I have a weird problem. I'm loading a huge file (3.5G) and making a dictionary out of it and do some processing. After everything is finished, my script doesn't terminate immediately, it terminates after some time. I think it might be due to memory freeing , what can be other reasons ?? I'd appreciate any opinion. And how can I make my script run faster?

Here's the corresponding code:

class file_processor:

    def __init__(self):
            self.huge_file_dict = self.upload_huge_file()


    def upload_huge_file(self):
            d = defaultdict(list)
            f=  codecs.open('huge_file', 'r',  encoding='utf-8').readlines()
            for line in f:
                    l = line.strip()
                    x,y,z,rb,t = l.split()
                    d[rb].append((x,y,z,t))
            return d

    def do_some_processing(self, word):
           if word in self.huge_file_dict:
                    do sth with  self.huge_file_dict[word]
like image 885
dogacanb Avatar asked Dec 25 '22 19:12

dogacanb


2 Answers

My guess is that your horrible slowdown, which doesn't recover until after your program is finished, is caused by using more memory than you actually have, which causes your OS to start swapping VM pages in and out to disk. Once you get enough swapping happening, you end up in "swap hell", where a large percentage of your memory accesses involve a disk read and even a disk write, which takes orders of magnitude more time, and your system won't recover until a few seconds after you finally free up all that memory.

The obvious solution is to not use so much memory.

tzaman's answer, avoiding readlines(), will eliminate some of that memory. A giant list of all the lines in a 3.5GB file has to take at least 3.5GB on Python 3.4 or 2.7 (but realistically at least 20% more than that) and maybe 2x or 4x on 3.0-3.3.

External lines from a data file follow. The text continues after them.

Lemma rbind_done {A B} (a : A) (w : unit) s (f : A -> unit -> S -> result unit S B) :
  rbind (Done a w s) f = f a w s.
Proof. done. Qed.

Lemma rbind_panicked {A B} msg (f : A -> unit -> S -> result unit S B) :
  rbind (Panicked msg) f = Panicked msg.
Proof. done. Qed.

Lemma exec_kret {A} (a : A) s : exec (kret a) s = Done a tt s.
Proof. done. Qed.
Lemma exec_gets {A} (f : S -> A) s : exec (gets f) s = Done (f s) tt s.
Proof. done. Qed.
Lemma exec_modify (f : S -> S) s : exec (modify f) s = Done tt tt (f s).
Proof. done. Qed.
Lemma exec_panic {A} msg s : exec (panic (A := A) msg) s = Panicked msg.
Proof. done. Qed.
Lemma exec_acquire l s : exec (acquire l) s = Done tt tt s.
Proof. done. Qed.
Lemma exec_release l s : exec (release l) s = Done tt tt s.
Proof. done. Qed.
Lemma exec_wakeup c s : exec (wakeup c) s = Done tt tt s.
Proof. done. Qed.
Lemma exec_cprintf m s : exec (cprintf m) s = Done tt tt s.
Proof. done. Qed.
Lemma exec_killed s : exec cp_killed s = Done false tt s.
Proof. done. Qed.

Lemma exec_ret {A} (m : K S A) s a s' : m s = Ret a s' -> exec m s = Done a tt s'.
Proof. unfold exec. by intros ->. Qed.
Lemma exec_Panic {A} (m : K S A) s msg : m s = Panic msg -> exec m s = Panicked msg.
Proof. unfold exec. by intros ->. Qed.
End Exec.

(** Rewrite rules for execution under any handler. *)
Section Run.
Context {W S : Type} (h : handler W S).

Lemma run_done_bind {A B} (a : A) (w : W) (s : S) (f : A -> W -> S -> result W S B) :
  rbind (Done a w s) f = f a w s.
Proof. done. Qed.
Lemma run_kret {A} (a : A) w s : run h w (kret a s) = Done a w s.
Proof. done. Qed.
Lemma run_gets {A} (f : S -> A) w s : run h w (gets f s) = Done (f s) w s.
Proof. done. Qed.
Lemma run_modify (f : S -> S) w s : run h w (modify f s) = Done tt w (f s).
Proof. done. Qed.
Lemma run_panic {A} msg w s : run h w (panic (A := A) msg s) = Panicked msg.
Proof. done. Qed.
Lemma run_trigger e w s :
  run h w (trigger e s) =
  match h e w s with Some (z, w', s') => Done z w' s' | None => Blocked e w s end.
Proof. simpl. by destruct (h e w s) as [[[z w'] s']|]. Qed.
Lemma run_ret {A} (m : K S A) w s a s' : m s = Ret a s' -> run h w (m s) = Done a w s'.
Proof. by intros ->. Qed.
End Run.

#[export] Hint Rewrite @run_kbind @run_done_bind @run_kret @run_gets @run_modify @run_panic : krun.

Ltac krun := repeat (progress (autorewrite with krun; cbv beta)).

(** A component run inside a larger state. *)
Definition rput {W S T A} (put : T -> S -> S) (s : S) (r : result W T A) : result W S A :=
  match r with
  | Done a w t => Done a w (put t s)
  | Panicked m => Panicked m
  | Fuel => Fuel
  | Blocked e w t => Blocked e w (put t s)
  end.

Lemma exec_zoom {S T A} (get : S -> T) (put : T -> S -> S) (m : K T A) s :
  (forall t s, get (put t s) = t) -> (forall t t' s, put t' (put t s) = put t' s) ->
  exec (zoom get put m) s = rput put s (exec m (get s)).
Proof.
  intros Hgp Hpp. unfold exec, zoom. induction (m (get s)) as [a t|msg| |e t k IH]; simpl; auto.
  assert (Hput : forall z, run quiet tt (ozoom get put (put t s) (k z (get (put t s)))) =
            rput put s (run quiet tt (k z t))).
  { intros z. rewrite Hgp, <- (IH z t). generalize (k z t). intros o.
    destruct o; simpl; rewrite ?Hpp; done. }
  destruct e; simpl; try done; apply Hput.
Qed.

Lemma exec_zoom_done {S T A} (get : S -> T) (put : T -> S -> S) (m : K T A) s a t :
  (forall t s, get (put t s) = t) -> (forall t t' s, put t' (put t s) = put t' s) ->
  exec m (get s) = Done a tt t -> exec (zoom get put m) s = Done a tt (put t s).
Proof. intros H1 H2 H. by rewrite exec_zoom, H. Qed.

#[export] Hint Rewrite @exec_kbind @rbind_done @rbind_panicked @exec_kret @exec_gets
  @exec_modify @exec_panic @exec_acquire @exec_release @exec_wakeup @exec_cprintf
  @exec_killed : kexec.

Ltac kexec := repeat (progress (autorewrite with kexec; cbv beta)).

Lemma locks_bind {S A B} held (o : outcome S A) (f : A -> K S B) Q :
  locks held o (fun a held' => forall s, locks held' (f a s) Q) ->
  locks held (obind o f) Q.
Proof.
  revert held. induction o as [a s|m| |e s k IH]; intros held; simpl; auto.
  destruct (lock_step e held) as [held'|]; [|done]. intros Hk z s'. by apply IH.
Qed.

Lemma locks_mono {S A} held (o : outcome S A) (P Q : A -> list lockid -> Prop) :
  (forall a h, P a h -> Q a h) -> locks held o P -> locks held o Q.
Proof.
  intros HPQ. revert held. induction o as [a s|m| |e s k IH]; intros held; simpl; auto.
  destruct (lock_step e held) as [held'|]; [|done]. intros Hk z s'. by apply IH, Hk.
Qed.

(** Binding a balanced function keeps the discipline of the rest. *)
Lemma locks_bind_balanced {S A B} held (m : K S A) (f : A -> K S B) s Q :
  lock_balanced held m ->
  (forall a s', locks held (f a s') Q) -> locks held (kbind m f s) Q.
Proof.
  intros Hm Hf. apply locks_bind. eapply locks_mono; [|apply Hm].
  simpl. intros a h -> s'. apply Hf.
Qed.

Lemma locks_zoom {S T A} (get : S -> T) (put : T -> S -> S) held (o : outcome T A) s Q :
  locks held o Q -> locks held (ozoom get put s o) Q.
Proof.
  revert held s. induction o as [a t|msg| |e t k IH]; intros held s; simpl; auto.
  destruct (lock_step e held); [|done]. intros Hk z s'. apply IH, Hk.
Qed.

Lemma lock_balanced_zoom {S T A} (get : S -> T) (put : T -> S -> S) held (m : K T A) :
  lock_balanced held m -> lock_balanced held (zoom get put m).
Proof. intros H s. apply locks_zoom, H. Qed.

(** Reduce the state operations at the head of a computation. *)
Ltac ksimpl :=
  repeat (progress (unfold kbind, gets, modify, kret, kget, when, panic, trigger; simpl obind; cbv beta)).

(** One rule per operation, for computations in continuation form. *)
Section LockRules.
Context {S A : Type}.
Implicit Types (held : list lockid) (Q : A -> list lockid -> Prop) (s : S).

Lemma locks_acquire held l (f : unit -> K S A) s Q :
  l ∉ held -> (forall s', locks (l :: held) (f tt s') Q) ->
  locks held (kbind (acquire l) f s) Q.
Proof. intros Hl Hf. simpl. rewrite decide_False by done. intros [] s'. apply Hf. Qed.

Lemma locks_release held l (f : unit -> K S A) s Q :
  l ∉ held -> (forall s', locks held (f tt s') Q) ->
  locks (l :: held) (kbind (release l) f s) Q.
Proof.
  intros Hl Hf. simpl. rewrite decide_True by left.
  rewrite filter_cons_False by auto. rewrite filter_ne_notin by done. intros [] s'. apply Hf.
Qed.

Lemma locks_sleep l c (f : unit -> K S A) s Q :
  (forall s', locks [l] (f tt s') Q) -> locks [l] (kbind (sleep c l) f s) Q.
Proof. intros Hf. simpl. rewrite decide_True by done. intros [] s'. apply Hf. Qed.

Lemma locks_wakeup held c (f : unit -> K S A) s Q :
  Lk_ptable ∉ held -> (forall s', locks held (f tt s') Q) ->
  locks held (kbind (wakeup c) f s) Q.
Proof. intros Hl Hf. simpl. rewrite decide_False by done. intros [] s'. apply Hf. Qed.

Lemma locks_cprintf held m (f : unit -> K S A) s Q :
  Lk_cons ∉ held -> (forall s', locks held (f tt s') Q) ->
  locks held (kbind (cprintf m) f s) Q.
Proof. intros Hl Hf. simpl. rewrite decide_False by done. intros [] s'. apply Hf. Qed.

Lemma locks_swtch to (f : unit -> K S A) s Q :
  (forall s', locks [Lk_ptable] (f tt s') Q) -> locks [Lk_ptable] (kbind (swtch to) f s) Q.
Proof. intros Hf. simpl. intros [] s'. apply Hf. Qed.

Lemma locks_killed held (f : bool -> K S A) s Q :
  (forall b s', locks held (f b s') Q) -> locks held (kbind cp_killed f s) Q.
Proof. intros Hf. simpl. intros b s'. apply Hf. Qed.

Lemma locks_gets {B} held (g : S -> B) (f : B -> K S A) s Q :
  locks held (f (g s) s) Q -> locks held (kbind (gets g) f s) Q.
Proof. done. Qed.

Lemma locks_modify held (g : S -> S) (f : unit -> K S A) s Q :
  locks held (f tt (g s)) Q -> locks held (kbind (modify g) f s) Q.
Proof. done. Qed.

Lemma locks_kret held (a : A) s Q : Q a held -> locks held (kret a s) Q.
Proof. done. Qed.

Lemma locks_panic held msg s Q : locks held (panic (S := S) (A := A) msg s) Q.
Proof. done. Qed.

Lemma locks_diverge held s Q : locks held (diverge (S := S) (A := A) s) Q.
Proof. done. Qed.
End LockRules.

Lemma locks_release_last {S} held l (s : S) :
  l ∉ held -> locks (l :: held) (release l s) (fun _ h => h = held).
Proof.
  intros Hl. simpl. rewrite decide_True by left.
  rewrite filter_cons_False by auto. by rewrite filter_ne_notin.
Qed.

(** Proof search for [locks] goals: one rule per operation; calls to other
    functions are discharged with the lemmas of the database [klocks]. *)
Create HintDb klocks.

Ltac lock_step_tac :=
  lazymatch goal with
  | |- lock_balanced _ _ => intros ?
  | |- locks _ (kret _ _) _ => apply locks_kret
  | |- locks _ (panic _ _) _ => apply locks_panic
  | |- locks _ (diverge _) _ => apply locks_diverge
  | |- locks _ (kbind (acquire _) _ _) _ => apply locks_acquire; [|intros]
  | |- locks _ (kbind (release _) _ _) _ => apply locks_release; [|intros]
  | |- locks _ (release _ _) _ => apply locks_release_last
  | |- locks _ (kbind (sleep _ _) _ _) _ => apply locks_sleep; intros
  | |- locks _ (kbind (wakeup _) _ _) _ => apply locks_wakeup; [|intros]
  | |- locks _ (kbind (cprintf _) _ _) _ => apply locks_cprintf; [|intros]
  | |- locks _ (kbind cp_killed _ _) _ => apply locks_killed; intros
  | |- locks _ (kbind (swtch _) _ _) _ => apply locks_swtch; intros
  | |- locks _ (kbind (gets _) _ _) _ => apply locks_gets
  | |- locks _ (kbind (modify _) _ _) _ => apply locks_modify
  | |- locks _ (kbind (kbind _ _) _ _) _ => apply locks_bind
  | |- locks _ (kbind (when ?b _) _ _) _ => unfold when; destruct b
  | |- locks _ (kbind (kret _) _ _) _ => unfold kbind at 1; cbn [obind kret]
  | |- locks _ ((if ?b then _ else _) _) _ => destruct b
  | |- locks _ (match ?b with _ => _ end _) _ => destruct b
  | |- locks _ (kbind _ _ _) _ => apply locks_bind_balanced; [auto with klocks|intros]
  | |- _ ∉ _ => first [done | set_solver]
  | |- _ = _ => reflexivity
  end.

Ltac lock_tac := repeat (lock_step_tac; cbv beta zeta).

But the dict is going to be even bigger than the list, and you need that, right?

Well, no, you probably don't. Keeping the dict on-disk and fetching the values as-needed may sound slow, but it may still be a lot faster than keeping it in virtual memory, if that virtual memory has to keep swapping back and forth to disk.

You may want to consider using a simple dbm, or a more powerful key-value database (google "NoSQL key value" for some options), or a sqlite3 database, or even a server-based SQL database like MySQL.

Alternatively, if you can keep everything in memory, but in a more compact form, that's the best of both worlds.

I notice that in your example code, the only thing you're doing with the dict is checking word in self.huge_file_dict. If that's true, then you can use a set instead of a dict and not keep all those values around in memory. That should cut your memory use by about 80%.

If you frequently need the keys, but occasionally need the values, you might want to consider a dict that just maps the keys to indices into something you can read off disk as needed (e.g., a file with fixed-length strings, which you can then mmap and slice).

Or you could stick the values in a Pandas frame, which will be a little more compact than native Python storage—maybe enough to make the difference—and use a dict mapping keys to indices.

Finally, you may be able to reduce the amount of swapping without actually reducing the amount of memory. Bisecting a giant sorted list, instead of accessing a giant dict, may—depending on the pattern of your words—give much better memory locality.

like image 167
abarnert Avatar answered Feb 06 '23 18:02

abarnert


Don't call .readlines() -- that loads the entire file into memory beforehand. You can just iterate over f directly and it'll work fine.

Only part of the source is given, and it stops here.